Rosa Parks was 42 years old when she refused to give up her seat on a bus to a white man who demanded it 50 years ago. Her act of defiance got her arrested—and galvanized a civil rights movement, inspiring legions of people to speak up and demand change. She was a hero to lots of people, and I count myself among them. When Skippy recently asked for a list of the most important Americans, she was on my list. When Toast recently asked with which 5 living people we’d like to have a beer, she was on my list. I can remember hearing the story of Rosa Parks and her act of civil disobedience for the first time, when I was a little girl, and how I thought, “That’s the kind of person I want to be.”


Her eyes tell her story.

The Rev.

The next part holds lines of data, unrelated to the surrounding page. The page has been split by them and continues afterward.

Lemma appendLoop_nodes (pairs : list Pair) (rnd : nat → jsstring) (n : nat) :
  ∀ (k : nat) (i : Z) (st st' : TreeState),
    appendLoop n pairs rnd k i st = Some st' →
    ((0 < n)%nat → seenLinearCount st' = i + Z.of_nat n)
    ∧ ∀ x nx, nodes st' !! x = Some nx →
        i ≤ linearIndex nx
        ∨ ∃ k0 n0 cs, nodes st !! k0 = Some n0 ∧ nx = withChildren n0 cs.
Proof.
  induction n as [|n IH]; intros k i st st'; simpl.
  - intros [= <-]. split; [lia|]. intros x nx Hx. right.
    exists x, nx, (children nx). by rewrite withChildren_self.
  - destruct (appendUnderActive st (pairAt pairs i) i (rnd k)) as [mid|] eqn:Hmid;
      [|done]. simpl. intros Hloop.
    destruct (appendUnderActive_nodes _ _ _ _ _ Hmid) as (Hs & _ & Hmidn).
    destruct (IH _ _ _ _ Hloop) as (Hseen & Hn). split.
    + intros _. destruct n as [|n'].
      * simpl in Hloop. injection Hloop as <-. lia.
      * rewrite Hseen by lia. lia.
    + intros x nx Hx. destruct (Hn x nx Hx) as [Hle | (k0 & n0 & cs & Hk0 & ->)].
      * left. lia.
      * destruct (Hmidn k0 n0 Hk0) as [Hli | (k1 & n1 & cs1 & Hk1 & ->)].
        -- left. simpl. lia.
        -- right. exists k1, n1, cs. split; [done|]. by destruct n1.
Qed.

Lemma appendLoop_total (pairs : list Pair) (rnd : nat → jsstring) (n : nat) :
  ∀ (k : nat) (i : Z) (st : TreeState),
    0 ≤ i → i + Z.of_nat n ≤ Z.of_nat (length pairs) →
    is_Some (activeOrRoot st) →
    is_Some (appendLoop n pairs rnd k i st).
Proof.
  induction n as [|n IH]; intros k i st H0 Hlen [p Hp]; simpl; [eauto|].
  destruct (pairAt_Some pairs i) as [pr Hpr]; [lia..|].
  destruct (appendUnderActive st (pairAt pairs i) i (rnd k)) as [mid|] eqn:Hmid.
  - simpl. apply IH; [lia..|].
    destruct (appendUnderActive_nodes _ _ _ _ _ Hmid) as (_ & [a Ha] & _).
    unfold activeOrRoot. rewrite Ha. eauto.
  - unfold appendUnderActive in Hmid. rewrite Hp, Hpr in Hmid. done.
Qed.

(** The pass returns whenever the count is not negative and the cursor or the
    root resolves. *)
Lemma reconcile_total (st : TreeState) (pairs : list Pair) (rnd : nat → jsstring) :
  0 ≤ seenLinearCount st → is_Some (activeOrRoot st) →
  is_Some (reconcile st pairs rnd).
Proof.
  intros H0 Hact. unfold reconcile.
  destruct (Z.of_nat (length pairs) <=? seenLinearCount st) eqn:E; [eauto|].
  apply Z.leb_gt in E. apply appendLoop_total; [lia..|done].
Qed.

(** A pass only adds nodes for indices from seenLinearCount on. *)
Lemma reconcile_nodes (st st' : TreeState) (pairs : list Pair) (rnd : nat → jsstring) :
  reconcile st pairs rnd = Some st' →
  seenLinearCount st ≤ seenLinearCount st'
  ∧ ∀ x nx, nodes st' !! x = Some nx →
      seenLinearCount st ≤ linearIndex nx
      ∨ ∃ k0 n0 cs, nodes st !! k0 = Some n0 ∧ nx = withChildren n0 cs.
Proof.
  unfold reconcile.
  destruct (Z.of_nat (length pairs) <=? seenLinearCount st) eqn:E.
  - intros [= <-]. split; [lia|]. intros x nx Hx. right.
    exists x, nx, (children nx). by rewrite withChildren_self.
  - apply Z.leb_gt in E. intros Hloop.
    destruct (appendLoop_nodes _ _ _ _ _ _ _ Hloop) as (Hseen & Hn).
    split; [rewrite Hseen; lia | done].
Qed.

(** The nodes that a deletion leaves are nodes of the state before it, under
    the same key and outside the collected subtree, up to the list of
    children. *)
Lemma deleteSubtree_survivors (fuel : nat) (st st' : TreeState) (targetId : jsstring)
    (target : TreeNode) (ids : list jsstring) :
  nodes st !! targetId = Some target → targetId ≠ ROOT_ID →
  collectSubtreeIds fuel st targetId = Some ids →
  deleteSubtree fuel st targetId = Some st' →
  ∀ k n, nodes st' !! k = Some n →
    (k ∉ ids) ∧ ∃ n0 cs, nodes st !! k = Some n0 ∧ n = withChildren n0 cs.
Proof.
  intros Ht Hne Hids Hdel k n Hk.
  destruct (deleteSubtree_valid fuel st st' targetId target Ht Hne Hdel)
    as (ids' & m0 & Hids' & Hm0 & Hn & _).
  rewrite Hids in Hids'. injection Hids' as <-.
  assert (∀ k n, m0 !! k = Some n → (k ∉ ids) ∧ nodes st !! k = Some n) as Hm0l.
  { intros k' n' Hk'. rewrite Hm0, lookup_foldl_delete in Hk'.
    case_bool_decide; [done|]. done. }
  rewrite Hn in Hk.
  destruct (nodes st !! parentId target) as [p|] eqn:Hp;
    [destruct (m0 !! parentId target) as [p'|] eqn:Hp'|].
  - destruct (decide (k = parentId target)) as [->|Hkp].
    + rewrite lookup_insert_eq in Hk. injection Hk as <-.
      destruct (Hm0l _ _ Hp') as [Hnin Hst]. split; [done|].
      rewrite Hp in Hst. injection Hst as <-. eauto.
    + rewrite lookup_insert_ne in Hk by done.
      destruct (Hm0l _ _ Hk) as [Hnin Hst]. split; [done|].
      exists n, (children n). by rewrite withChildren_self.
  - destruct (Hm0l _ _ Hk) as [Hnin Hst]. split; [done|].
    exists n, (children n). by rewrite withChildren_self.
  - destruct (Hm0l _ _ Hk) as [Hnin Hst]. split; [done|].
    exists n, (children n). by rewrite withChildren_self.
Qed.

(** On a sound tree the root survives a deletion. *)
Lemma deleteSubtree_keeps_root (fuel : nat) (st st' : TreeState) (targetId : jsstring)
    (target : TreeNode) :
  tree_ok st = true →
  nodes st !! targetId = Some target → targetId ≠ ROOT_ID →
  deleteSubtree fuel st targetId = Some st' →
  is_Some (nodes st' !! ROOT_ID).
Proof.
  intros Hok Ht Hne Hdel.
  destruct (deleteSubtree_valid fuel st st' targetId target Ht Hne Hdel)
    as (ids & m0 & Hids & Hm0 & Hn & _).
  destruct (deleteSubtree_parent_survives fuel st targetId target ids Hok Ht Hne Hids)
    as (_ & Hroot & _).
  assert (is_Some (m0 !! ROOT_ID)) as Hr.
  { rewrite Hm0, lookup_foldl_delete. rewrite bool_decide_eq_false_2 by done.
    by apply tree_ok_root. }
  rewrite Hn. destruct (nodes st !! parentId target) as [p|]; [|done].
  destruct (m0 !! parentId target) as [p'|] eqn:Hp'; [|done].
  destruct (decide (parentId target = ROOT_ID)) as [->|Hpr].
  - rewrite lookup_insert_eq. eauto.
  - by rewrite lookup_insert_ne.
Qed.

(** C1. No resurrection. For a valid target that is not the root,
    [deleteSubtree] leaves seenLinearCount as it was; the nodes it leaves are
    nodes of the state before, outside the deleted subtree; and after a
    later pass of the reconciler, with any pairs, seenLinearCount has not
    decreased and every node of the table is either one that the deletion
    left (up to its list of children) or has a linearIndex of at least the
    seenLinearCount from before the deletion: no node is created for an
    index that was already folded into the tree. On a sound tree with a
    count that is not negative, the deletion returns as soon as the call
    depth allowed is [enoughFuel st], and every later pass returns. *)
Theorem no_resurrection (fuel : nat) (st : TreeState) (targetId : jsstring)
    (target : TreeNode) :
  nodes st !! targetId = Some target → targetId ≠ ROOT_ID →
  (∀ st1, deleteSubtree fuel st targetId = Some st1 →
     seenLinearCount st1 = seenLinearCount st
     ∧ (∃ ids, collectSubtreeIds fuel st targetId = Some ids
               ∧ ∀ k n, nodes st1 !! k = Some n →
                   (k ∉ ids) ∧ ∃ n0 cs, nodes st !! k = Some n0 ∧ n = withChildren n0 cs)
     ∧ ∀ pairs rnd st2, reconcile st1 pairs rnd = Some st2 →
         seenLinearCount st ≤ seenLinearCount st2
         ∧ ∀ x nx, nodes st2 !! x = Some nx →
             seenLinearCount st ≤ linearIndex nx
             ∨ ∃ k0 n0 cs, nodes st1 !! k0 = Some n0 ∧ nx = withChildren n0 cs)
  ∧ (tree_ok st = true → (enoughFuel st ≤ fuel)%nat → 0 ≤ seenLinearCount st →
     ∃ st1, deleteSubtree fuel st targetId = Some st1
            ∧ ∀ pairs rnd, is_Some (reconcile st1 pairs rnd)).
Proof.
  intros Ht Hne. split.
  - intros st1 Hdel.
    destruct (deleteSubtree_valid fuel st st1 targetId target Ht Hne Hdel)
      as (ids & m0 & Hids & _ & _ & _ & _ & Hseen & _).
    split; [done|]. split.
    { exists ids. split; [done|].
      by apply (deleteSubtree_survivors fuel st st1 targetId target ids). }
    intros pairs rnd st2 Hrec. rewrite <- Hseen. by apply (reconcile_nodes _ _ pairs rnd).
  - intros Hok Hf H0.
    destruct (deleteSubtree_total st fuel targetId Hok Hf) as [st1 Hdel]; [eauto|].
    exists st1. split; [done|]. intros pairs rnd.
    destruct (deleteSubtree_valid fuel st st1 targetId target Ht Hne Hdel)
      as (ids & m0 & _ & _ & _ & Ha & _ & Hseen & _).
    apply reconcile_total; [lia|].
    destruct (deleteSubtree_keeps_root fuel st st1 targetId target Hok Ht Hne Hdel)
      as [r Hr].
    unfold activeOrRoot. rewrite Ha.
    destruct (nodes st1 !! parentId target) as [q|] eqn:Hq.
    + rewrite Hq. eauto.
    + rewrite Hr. eauto.
Qed.

Lemma no_resurrection_witness :
  nodes twoBranches !! js "n_0_a1" = Some (turnNode (js "n_0_a1") ROOT_ID [] 1 0)
  ∧ js "n_0_a1" ≠ ROOT_ID
  ∧ tree_ok twoBranches = true
  ∧ (enoughFuel twoBranches ≤ 3)%nat
  ∧ 0 ≤ seenLinearCount twoBranches
  ∧ ∃ st1, deleteSubtree 3 twoBranches (js "n_0_a1") = Some st1
           ∧ ∀ pairs rnd, is_Some (reconcile st1 pairs rnd).
Proof.
  assert (nodes twoBranches !! js "n_0_a1"
          = Some (turnNode (js "n_0_a1") ROOT_ID [] 1 0)) as H1 by (vm_compute; reflexivity).
  assert (js "n_0_a1" ≠ ROOT_ID) as H2 by (vm_compute; discriminate).
  assert (tree_ok twoBranches = true) as H3 by (vm_compute; reflexivity).
  assert (enoughFuel twoBranches ≤ 3)%nat as H4 by (vm_compute; lia).
  assert (0 ≤ seenLinearCount twoBranches) as H5 by (simpl; lia).
  split; [exact H1|]. split; [exact H2|]. split; [exact H3|]. split; [exact H4|].
  split; [exact H5|].
  exact (proj2 (no_resurrection 3 twoBranches (js "n_0_a1")
                  (turnNode (js "n_0_a1") ROOT_ID [] 1 0) H1 H2) H3 H4 H5).
Defined.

Martin Luther King Jr. called her the "mother of the civil rights movement,” and by the end of her life, she had received both the Presidential Medal of Freedom (in 1996) and the Congressional Gold Medal, the nation's highest civilian honor (in 1999) for her outstanding contributions in making America a better place for us all.


Every reason to smile:
A genuine American hero.

Her work isn’t done, and we must carry on what she started in her mold—one person, deciding to take a stand against injustice, and making a difference.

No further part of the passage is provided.